The Microcirculation as a Therapeutic Target in the Treatment of Sepsis and Shock

Vanina S. Kanoore Edul, M.D.; Arnaldo Dubin, M.D., Ph.D.; Can Ince, Ph.D.

Disclosures

Semin Respir Crit Care Med. 2011;32(5):558-568. 

In This Article

The Relationship Between Global Oxygen Delivery and Oxygen Consumption

Oxygen delivery (DO2) and oxygen's utilization by tissues require the integration of the respiratory, hematopoietic, and cardiovascular systems. Oxygen uptake (VO2) is normally determined by tissue O2 demand;[7] consequently, VO2 and DO2 are tightly coupled to maintain cellular energy balance. In times of health, and during rest, VO2 remains relatively constant and independent over a wide range of O2 delivery values. Indeed, under resting conditions, VO2 represents ~25% of DO2, leaving a large reserve of O2 to be extracted under conditions of decreased DO2 by increasing the O2 extraction ratio (O2ER). This situation is called the O2 supply independent phase (Fig. 1) and is characterized by the preservation of aerobic metabolism. Below a critical level, a "supply dependent phase" ensues because subsequent increases in the O2ER can no longer maintain VO2, which can result in anaerobic metabolism (Fig. 1), a dangerous condition that, if left uncorrected, may eventually produce MOF and ultimately death. Cain studied this issue extensively and showed that this critical oxygen transport point (DO2crit) was the same regardless of whether DO2 was decreased by progressive anemia or by hypoxemia.[8] In experimental models of sepsis, however, the ability to increase O2ER is disturbed, and the DO2crit is typically higher and the O2ER is lower in septic shock than in hemorrhagic shock.[9] VO2 varies as a function of DO2 in critically ill patients,[10] suggesting a lack of the ability to augment the tissue O2ER. This phenomenon was called pathological oxygen supply dependency to distinguish it from the physiological oxygen supply dependency described in models of hypoxic, anemic, and stagnant hypoxia (Fig. 1). The mechanisms that underlie this situation have been an issue of intense debate, and two theories have been developed: (1) that the alteration and loss of regulation of the microcirculation leads to heterogeneous perfusion, causing areas of hypoxic pockets and resulting in enhanced shunting pathways;[11] and (2) that despite adequate oxygen delivery sepsis-induced mitochondrial dysfunction causes an inability of the mitochondria to utilize oxygen, a condition that was termed cytopathic hypoxia.[12]

Figure 1.

Physiological and pathological oxygen supply dependency.

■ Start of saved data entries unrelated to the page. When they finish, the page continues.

Lemma omega_data (n : nat) :
  data (omega n)
  = (λ i, omega_entry n i <$> seq 0 (n + n)) <$> seq 0 (n + n).
Proof.
  unfold omega, np_block, GF2_Zeros, GF2_Identity. cbn [data].
  rewrite zip_with_replicate_l, zip_with_replicate_r
    by (by rewrite length_fmap, length_seq).
  rewrite <- !list_fmap_compose.
  set (row := λ i, omega_entry n i <$> seq 0 (n + n)).
  rewrite (seq_app n n 0), fmap_app. f_equal.
  - apply fmap_seq_ext. intros i Hi. cbn. apply omega_row_upper. lia.
  - replace (0 + n) with (n + 0) by lia.
    rewrite <- (fmap_add_seq n 0 n), <- list_fmap_compose.
    apply fmap_seq_ext. intros i Hi. cbn. apply omega_row_lower. lia.
Qed.

Lemma omega_entry_sym (n i j : nat) : omega_entry n i j = omega_entry n j i.
Proof. unfold omega_entry. apply bool_decide_ext. lia. Qed.

(** A sum over GF(2) with a single selected term. *)
Lemma xor_sum_single (f : nat → bool) (p a len : nat) :
  foldr xorb false ((λ k, bool_decide (k = p) && f k) <$> seq a len)
  = if decide (a ≤ p < a + len) then f p else false.
Proof.
  revert a. induction len as [|len IH]; intros a; cbn [seq fmap list_fmap foldr].
  - by case_decide; [lia|].
  - rewrite IH. destruct (decide (a = p)) as [->|Hne].
    + rewrite bool_decide_eq_true_2 by done.
      repeat case_decide; try lia. cbn. by rewrite xorb_false_r.
    + rewrite bool_decide_eq_false_2 by done. cbn.
      repeat case_decide; try done; lia.
Qed.

Lemma omega_column (n j : nat) :
  j < n + n →
  (λ row : list bool, row !!! j) <$> data (omega n)
  = (λ i, omega_entry n i j) <$> seq 0 (n + n).
Proof.
  intros Hj. rewrite omega_data, <- list_fmap_compose.
  apply fmap_seq_ext. intros i Hi. cbn.
  by apply fmap_seq_lookup.
Qed.

(** C10: [omega n] is its own transpose, and its square over GF(2) is the
    identity of size 2n. *)
Theorem omega_symmetric_involution (n : nat) :
  transpose (omega n) = omega n
  ∧ gf2_matmul (omega n) (omega n) = GF2_Identity (2 * n).
Proof.
  split.
  - unfold transpose.
    change (shape0 (omega n)) with (n + n). change (shape1 (omega n)) with (n + n).
    transitivity (Array2 (n + n) (n + n) (data (omega n))); [|done].
    f_equal. etransitivity; [|symmetry; apply omega_data].
    apply fmap_seq_ext. intros j Hj. rewrite omega_column by lia.
    apply fmap_seq_ext. intros i Hi. apply omega_entry_sym.
  - unfold gf2_matmul, GF2_Identity.
    change (shape0 (omega n)) with (n + n). change (shape1 (omega n)) with (n + n).
    replace (2 * n) with (n + n) by lia. f_equal.
    transitivity
      ((λ row, (λ j, gf2_dot row ((λ i, omega_entry n i j) <$> seq 0 (n + n)))
                 <$> seq 0 (n + n))
         <$> data (omega n)).
    { apply Forall_fmap_ext_1, Forall_true. intros row.
      apply fmap_seq_ext. intros j Hj. by rewrite omega_column by lia. }
    rewrite omega_data, <- list_fmap_compose.
    apply fmap_seq_ext. intros i Hi. cbn.
    apply fmap_seq_ext. intros j Hj.
    unfold gf2_dot. rewrite zip_with_fmap_l, zip_with_fmap_r, zip_with_diag.
    set (s := if decide (i < n) then n + i else i - n).
    rewrite (fmap_seq_ext _ (λ k, bool_decide (k = s) && omega_entry n k j)).
    + rewrite xor_sum_single. rewrite decide_True by (unfold s; case_decide; lia).
      unfold omega_entry. apply bool_decide_ext. unfold s. case_decide; lia.
    + intros k Hk. f_equal. unfold omega_entry. apply bool_decide_ext.
      unfold s. case_decide; lia.
Qed.

(** * count_matching_stabilizers_ratio_all_pairs *)

Lemma collect_Forall2 {A B : Type} (f : A → result B) (l : list A) (ys : list B) :
  collect f l = Ok ys → Forall2 (λ x y, f x = Ok y) l ys.
Proof.
  revert ys. induction l as [|x l IH]; intros ys; cbn.
  - intros [= <-]. constructor.
  - destruct (f x) as [y|e] eqn:Hx; cbn; [|done].
    destruct (collect f l) as [ys'|e] eqn:Hl; cbn; [|done].
    intros [= <-]. constructor; [done|]. by apply IH.
Qed.

Lemma getitems_length {A : Type} (a : list A) (idx : list Z) (ys : list A) :
  getitems a idx = Ok ys → length ys = length idx.
Proof.
  intros H%collect_Forall2. symmetry. by eapply Forall2_length.
Qed.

Recently, it has been proposed that regional tissue dysoxia caused by microcirculatory dysfunction leads to mitochondrial depression and that attention should be focused not only on sepsis but also on sepsis that is not responsive to therapy, in which there are relatively normal global systemic hemodynamic variables but clear signs of tissue and microcirculatory factors known to be associated with a bad outcome. This condition has been termed microcirculatory and mitochondrial distress syndrome (MMDS) to identify the compartments in which the failure occurs, and it could explain the inadequacy of therapeutic strategies in sepsis and shock in which therapy is aimed at correcting systemic hemodynamic and oxygen-derived variables and not at the compartments perpetuating cellular distress leading to organ dysfunction, namely that of the microcirculation and the mitochondria. Current evidence has shown that the origin of circulatory failure in such patients is not found in alterations in systemic variables but rather in microcirculatory failure.[13] In fact, the VO2/DO2 dependency may be occurring regionally while whole body relationships are relatively normal. Therefore, global hemodynamics and O2 transport parameters may fail to show regional and microcirculatory blood flow derangements.